(DIRECTIONS) Return only that part of the material below which starts with the line containing "Vector3.lengthSq up = 1" and goes on through the line containing "the body before", restated exactly.

==*==

(** C8.  The cleared flag latches: a tick whose sampled position is within
    4.2 of the goal ends with the flag set; along any run in which no event
    calls [resetPlayer] (no KeyR key-down, no escaping tick) a set flag
    stays set, wherever the player goes; and an event that turns a set flag
    off is one that calls [resetPlayer]. *)
Theorem cleared_latches_until_reset :
  (forall (w : World) (dt : R) (g : Game),
      Vector3.distanceTo (playerNowOf w dt g) goalPos < 4.2 ->
      isClear (physicsStep w dt g) = true)
  /\ (forall (es : list Event) (g : Game),
        isClear g = true -> resetFree es g = true -> isClear (run es g) = true)
  /\ (forall (e : Event) (g : Game),
        isClear g = true -> isClear (handle e g) = false -> resets e g = true).
Proof.
  split; [|split].
  - intros w dt g Hnear. rewrite isClear_physicsStep.
    unfold escapes. fold (playerNowOf w dt g).
    rewrite (at_goal_not_escaped _ Hnear).
    rewrite (proj2 (ltb_true _ _) Hnear). apply orb_true_r.
  - induction es as [|e es IH]; intros g Hc Hf; cbn [run resetFree] in *.
    + exact Hc.
    + apply andb_true_iff in Hf. destruct Hf as [Hr Hf].
      apply negb_true_iff in Hr. apply IH; [|exact Hf].
      now apply isClear_handle.
  - intros e g Hc Hh. destruct (resets e g) eqn:Hr; [reflexivity|].
    rewrite (isClear_handle e g Hc Hr) in Hh. discriminate.
Qed.

Lemma cleared_latches_until_reset_witness :
  isClear (physicsStep worldAtGoal fixedDt (initialGame 1)) = true
  /\ isClear
       (run [KeyDown "Space"; Tick worldAirborne; KeyUp "Space"]
          (set_isClear true (initialGame 1))) = true
  /\ resets (KeyDown "KeyR") (set_isClear true (initialGame 1)) = true.
Proof.
  destruct cleared_latches_until_reset as (Hset & Hkeep & Honly).
  split; [|split].
  - apply Hset. rewrite playerNowOf_worldAtGoal, distanceTo_length,
      length_sub_self. lra.
  - apply Hkeep; [reflexivity|].
    cbn [resetFree resets handle negb andb].
    replace (String.eqb "Space" "KeyR") with false by reflexivity.
    cbn [negb andb]. unfold worldAirborne. rewrite escapes_still_world.
    replace (translation (playerRb (keydown "Space" (set_isClear true (initialGame 1)))))
      with spawnPoint by reflexivity.
    rewrite length_spawnPoint.
    rewrite (proj2 (gtb_false _ _)); [reflexivity|unfold PLANET_RADIUS; lra].
  - apply Honly; reflexivity.
Defined.

(** ** Gravity, jump and the normal component *)

Lemma dot_jumpImpulseVector (up : Vector3.t) (j : R) :
  Vector3.dot
    (Vector3.mk (Vector3.x up * j) (Vector3.y up * j) (Vector3.z up * j)) up
  = j * Vector3.lengthSq up.
Proof. vec_unfold. ring. Qed.

Lemma dot_velocityAfterGravity (dt : R) (g : Game) :
  Vector3.lengthSq (upOf g) = 1 ->
  Vector3.dot (velocityAfterGravity dt g) (upOf g)
  = Vector3.dot (linvel (playerRb g)) (upOf g) - GRAVITY * dt.
Proof.
  intros Hu. unfold velocityAfterGravity.
  rewrite dot_addScaledVector_l, dot_multiplyScalar_l, <- lengthSq_dot, Hu.
  ring.
Qed.

Lemma MainTs_wish_tangent (up : Vector3.t) (keys : gset string) (yaw : R) :
  Vector3.lengthSq up = 1 -> Vector3.dot (MainTs.wish keys yaw up) up = 0.
Proof. intros Hu. exact (wishDir_tangent up Hu keys yaw). Qed.

(** C1.  With the player off the planet centre, the velocity committed to
    the body before [world.step()] has its component along [up] equal to
    that of the velocity read at tick start minus [GRAVITY * dt], plus the
    contribution of the jump impulse when the jump branch runs (the impulse
    of the stage times the body's inverse mass); and steering (wish
    direction, clamped acceleration, drag) keeps the component along [up]
    and the whole normal part of the velocity it is given.  The same holds
    for the first variant of the loop, whose jump adds [JUMP_SPEED]. *)
Theorem normal_component_changes_by_gravity_and_jump
    (w : World) (dt : R) (g : Game) (m : MainTs.Game) :
  translation (playerRb g) <> Vector3.zero ->
  translation (MainTs.playerRb m) <> Vector3.zero ->
  let up := upOf g in
  let v0 := linvel (playerRb g) in
  let v1 := linvel (playerRb (physicsStep_commit w dt g)) in
  Vector3.dot v1 up
  = Vector3.dot v0 up - GRAVITY * dt
    + (if jumpFires w dt g
       then invMass (playerRb g) * jumpImpulseAt (jumpStage w dt g) else 0)
  /\ (forall keys yaw grounded velocity,
        let v' := locomotion keys yaw grounded dt up velocity in
        Vector3.dot v' up = Vector3.dot velocity up
        /\ Vector3.sub v' (projectOnPlane v' up)
           = Vector3.sub velocity (projectOnPlane velocity up))
  /\ (let up := Vector3.normalize (translation (MainTs.playerRb m)) in
      let hit :=
        castRay w (translation (MainTs.playerRb m))
          (Vector3.multiplyScalar up (-1)) 1.7 in
      Vector3.dot (linvel (MainTs.playerRb (MainTs.physicsStep_commit w dt m))) up
      = Vector3.dot (linvel (MainTs.playerRb m)) up - MainTs.GRAVITY * dt
        + (if MainTs.jumps hit dt m then MainTs.JUMP_SPEED else 0)).
Proof.
  intros Hp Hm up v0 v1.
  pose proof (upOf_unit g Hp) as Hu. fold up in Hu.
  split; [|split].
  - unfold v1. rewrite physicsStep_commit_eq. cbn [playerRb linvel].
    unfold committedVelocity.
    pose proof (dot_velocityAfterGravity dt g Hu) as Hg. fold up v0 in Hg |- *.
    destruct (isClear g) eqn:Eclr.
    + unfold jumpFires. rewrite Eclr. cbn [negb andb]. lra.
    + destruct (steer_components up Hu (wishDir (input g) (yaw g) up)
                  (speedCap (input g)) (maxDelta (input g) (groundedNow w g) dt)
                  (drag (input g) (groundedNow w g)) dt
                  (velocityAfterGravity dt g)
                  (wishDir_tangent up Hu _ _)) as (_ & _ & Hs).
      fold (locomotion (input g) (yaw g) (groundedNow w g) dt up
              (velocityAfterGravity dt g)) in Hs.
      destruct (jumpFires w dt g).
      * rewrite dot_addScaledVector_l, Hs, Hg. unfold jumpImpulseVector.
        fold up. rewrite dot_jumpImpulseVector, Hu. ring.
      * rewrite Hs, Hg. ring.
  - intros keys yw gr velocity v'.
    destruct (steer_components up Hu (wishDir keys yw up) (speedCap keys)
                (maxDelta keys gr dt) (drag keys gr) dt velocity
                (wishDir_tangent up Hu _ _)) as (_ & Hn & Hd).
    split; assumption.
  - intros upm hit.
    assert (Hum : Vector3.lengthSq upm = 1).
    { apply lengthSq_normalize.
      pose proof (lengthSq_nonneg (translation (MainTs.playerRb m))) as H.
      destruct (Req_dec_T (Vector3.lengthSq (translation (MainTs.playerRb m))) 0)
        as [E|E]; [apply lengthSq_zero in E; contradiction | lra]. }
    assert (Hg : Vector3.dot
                   (Vector3.addScaledVector (linvel (MainTs.playerRb m))
                      (Vector3.multiplyScalar upm (-1)) (MainTs.GRAVITY * dt))
                   upm
                 = Vector3.dot (linvel (MainTs.playerRb m)) upm
                   - MainTs.GRAVITY * dt).
    { rewrite dot_addScaledVector_l, dot_multiplyScalar_l, <- lengthSq_dot, Hum.
      ring. }
    unfold MainTs.physicsStep_commit, MainTs.jumps. fold upm. fold hit.
    destruct (MainTs.isClear m); cbn [negb andb].
    + cbn [MainTs.playerRb linvel setLinvel]. lra.
    + destruct (steer_components upm Hum (MainTs.wish (MainTs.input m) (MainTs.yaw m) upm)
                  MainTs.V_MAX (MainTs.maxDelta hit dt) (MainTs.drag hit) dt
                  (Vector3.addScaledVector (linvel (MainTs.playerRb m))
                     (Vector3.multiplyScalar upm (-1)) (MainTs.GRAVITY * dt))
                  (MainTs_wish_tangent upm _ _ Hum)) as (_ & _ & Hs).
      destruct (hit && Js.leb _ 0 && has "Space" (MainTs.input m))%bool;
        cbn [MainTs.playerRb linvel setLinvel].
      * rewrite dot_addScaledVector_l, Hs, Hg, <- lengthSq_dot, Hum. ring.
      * rewrite Hs, Hg. ring.
Qed.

==*==

(EXPECTED OUTPUT)
  Vector3.lengthSq up = 1 -> Vector3.dot (MainTs.wish keys yaw up) up = 0.
Proof. intros Hu. exact (wishDir_tangent up Hu keys yaw). Qed.

(** C1.  With the player off the planet centre, the velocity committed to
    the body before [world.step()] has its component along [up] equal to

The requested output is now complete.